To test an Azure-hosted VibeVoice endpoint before app integration:

Create an Apidog environment for Azure.
Add the endpoint URL as an environment variable.
Configure authentication headers.
Upload sample audio files.
Validate transcript structure and response latency.

Community and ecosystem

VibeVoice has an active community:

62,630+ monthly HuggingFace downloads for the 1.5B model
2,280+ likes on HuggingFace
79+ HuggingFace Spaces running the model
12 fine-tuned variants from the community
4 quantized versions for lower-VRAM deployment
Community fork at vibevoice-community/VibeVoice with active maintenance

Notable community projects:

VibeVoice-FastAPI: production REST API wrapper with Docker support
VibeVoice MCP Server: integration with AI coding tools through Model Context Protocol
Apple Silicon support: community scripts for M-series Mac inference
Quantized models: GGUF and other formats for reduced VRAM usage

FAQ

Is VibeVoice free to use?

Yes. All three models, VibeVoice-1.5B, VibeVoice-Realtime-0.5B, and VibeVoice-ASR, are MIT-licensed. You can use them for commercial and non-commercial purposes. Azure AI Foundry hosting has separate pricing for managed cloud inference.

Can VibeVoice run on Apple Silicon Macs?

The community has contributed scripts for M-series Mac inference. Check the HuggingFace discussions for the VibeVoice-1.5B model. Performance is slower than CUDA GPUs but functional.

How does VibeVoice compare to ElevenLabs?

VibeVoice runs locally with no API costs and no data leaving your machine. ElevenLabs offers higher quality, more voices, and easier setup, but requires a paid subscription and cloud processing.

For privacy-sensitive applications or offline use, VibeVoice is useful. For production quality and ease of use, ElevenLabs is ahead.

Why was the GitHub repository temporarily disabled?

Microsoft discovered people using voice cloning for impersonation and deepfakes. They disabled the repo, added safety features such as audible disclaimers and watermarking, and later re-enabled it. The community fork continued development during the downtime.

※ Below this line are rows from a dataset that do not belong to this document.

(** * rpmpack: the RPM lead and header index encoder (header.go)

    A shallow embedding of [header.go] and the properties of its byte
    layout.  Go values are modelled as follows.

    - [int] is [Z].  The only [int] arithmetic in the file is on lengths
      and on small constants, so no 64-bit wrap-around can be observed;
      the conversions [int32(x)] and [uint32(x)], which do wrap, are
      written out ([int32], [uint32]).
    - [byte] is [Byte.byte], [[]byte] and [bytes.Buffer] are [list byte].
    - a Go [string] is a [String.string]: a sequence of 8-bit characters.
    - [map[int]indexEntry] is a [gmap Z indexEntry].  The order in which
      [range] yields the keys of a map is not fixed by the language, so
      the functions that range over the map take that order as a
      parameter ([range_order]), of which the theorems assume only that
      it rearranges the keys.
    - a run-time panic is [None] in the option monad.
    - [io.Writer] is the class [Writer]: a state and a [Write] method
      that reports an optional error. *)

From Stdlib Require Import ZArith List Lia.
From Stdlib Require Import Strings.String Strings.Ascii Strings.Byte.
From stdpp Require Import base option list gmap sorting.
Import ListNotations.

Local Open Scope Z_scope.

(** ** Library functions used by the source *)

Module Go.

(** [int32(x)]: the low 32 bits of [x], read as a signed number. *)
Definition int32 (z : Z) : Z := (z + 2 ^ 31) mod 2 ^ 32 - 2 ^ 31.

(** [uint32(x)]: the low 32 bits of [x]. *)
Definition uint32 (z : Z) : Z := z mod 2 ^ 32.

(** [byte(x)]: the low 8 bits of [x]. *)
Definition byte_of (z : Z) : byte :=
  default x00 (Byte.of_N (Z.to_N (Z.land z 255))).

(** [len(x)], an [int]. *)
Definition len {A} (l : list A) : Z := Z.of_nat (length l).

(** [[]byte(s)] for a string [s]. *)
Definition bytes_of_string (s : string) : list byte :=
  list_byte_of_string s.

(** [make([]byte, n)]: [n] zero bytes; panics when [n] is negative. *)
Definition make_bytes (n : Z) : option (list byte) :=
  if n <? 0 then None else Some (replicate (Z.to_nat n) x00).

(** [bytes.Join(s, sep)]. *)
Fixpoint bytes_Join (s : list (list byte)) (sep : list byte) : list byte :=
  match s with
  | [] => []
  | v :: rest =>
      match rest with
      | [] => v
      | _ :: _ => v ++ sep ++ bytes_Join rest sep
      end
  end.

(** [binary.BigEndian.PutUint32]. *)
Definition PutUint32 (v : Z) : list byte :=
  [byte_of (Z.shiftr v 24); byte_of (Z.shiftr v 16);
   byte_of (Z.shiftr v 8); byte_of v].

(** [binary.BigEndian.Uint32], the inverse reading. *)
Definition Uint32 (b : list byte) : Z :=
  match b with
  | [b0; b1; b2; b3] =>
      Z.lor (Z.lor (Z.lor (Z.shiftl (Z.of_N (Byte.to_N b0)) 24)
                          (Z.shiftl (Z.of_N (Byte.to_N b1)) 16))
                   (Z.shiftl (Z.of_N (Byte.to_N b2)) 8))
            (Z.of_N (Byte.to_N b3))
  | _ => 0
  end.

Can I fine-tune VibeVoice on custom voices?

Yes. The community has produced 12 fine-tuned variants on HuggingFace. You need voice samples, typically 30-60 seconds of clear WAV audio at 24kHz mono, plus GPU resources for training.

What audio formats does VibeVoice output?

VibeVoice outputs WAV at 24,000 Hz mono. You can convert the generated file to MP3, OGG, FLAC, or other formats with ffmpeg.

Example:

ffmpeg -i speech.wav speech.mp3

Can I use VibeVoice-ASR as a Whisper replacement?

For long-form audio with speaker identification, yes. VibeVoice-ASR handles 60-minute recordings in a single pass with built-in diarization.

Whisper still fits better for short noisy clips or edge deployment. It also has a more mature ecosystem for many speech-to-text workflows.

Does VibeVoice support real-time voice chat?

VibeVoice-Realtime-0.5B supports streaming text input with ~300ms first-chunk latency. It is usable for near-real-time applications but is not designed for full-duplex voice conversation.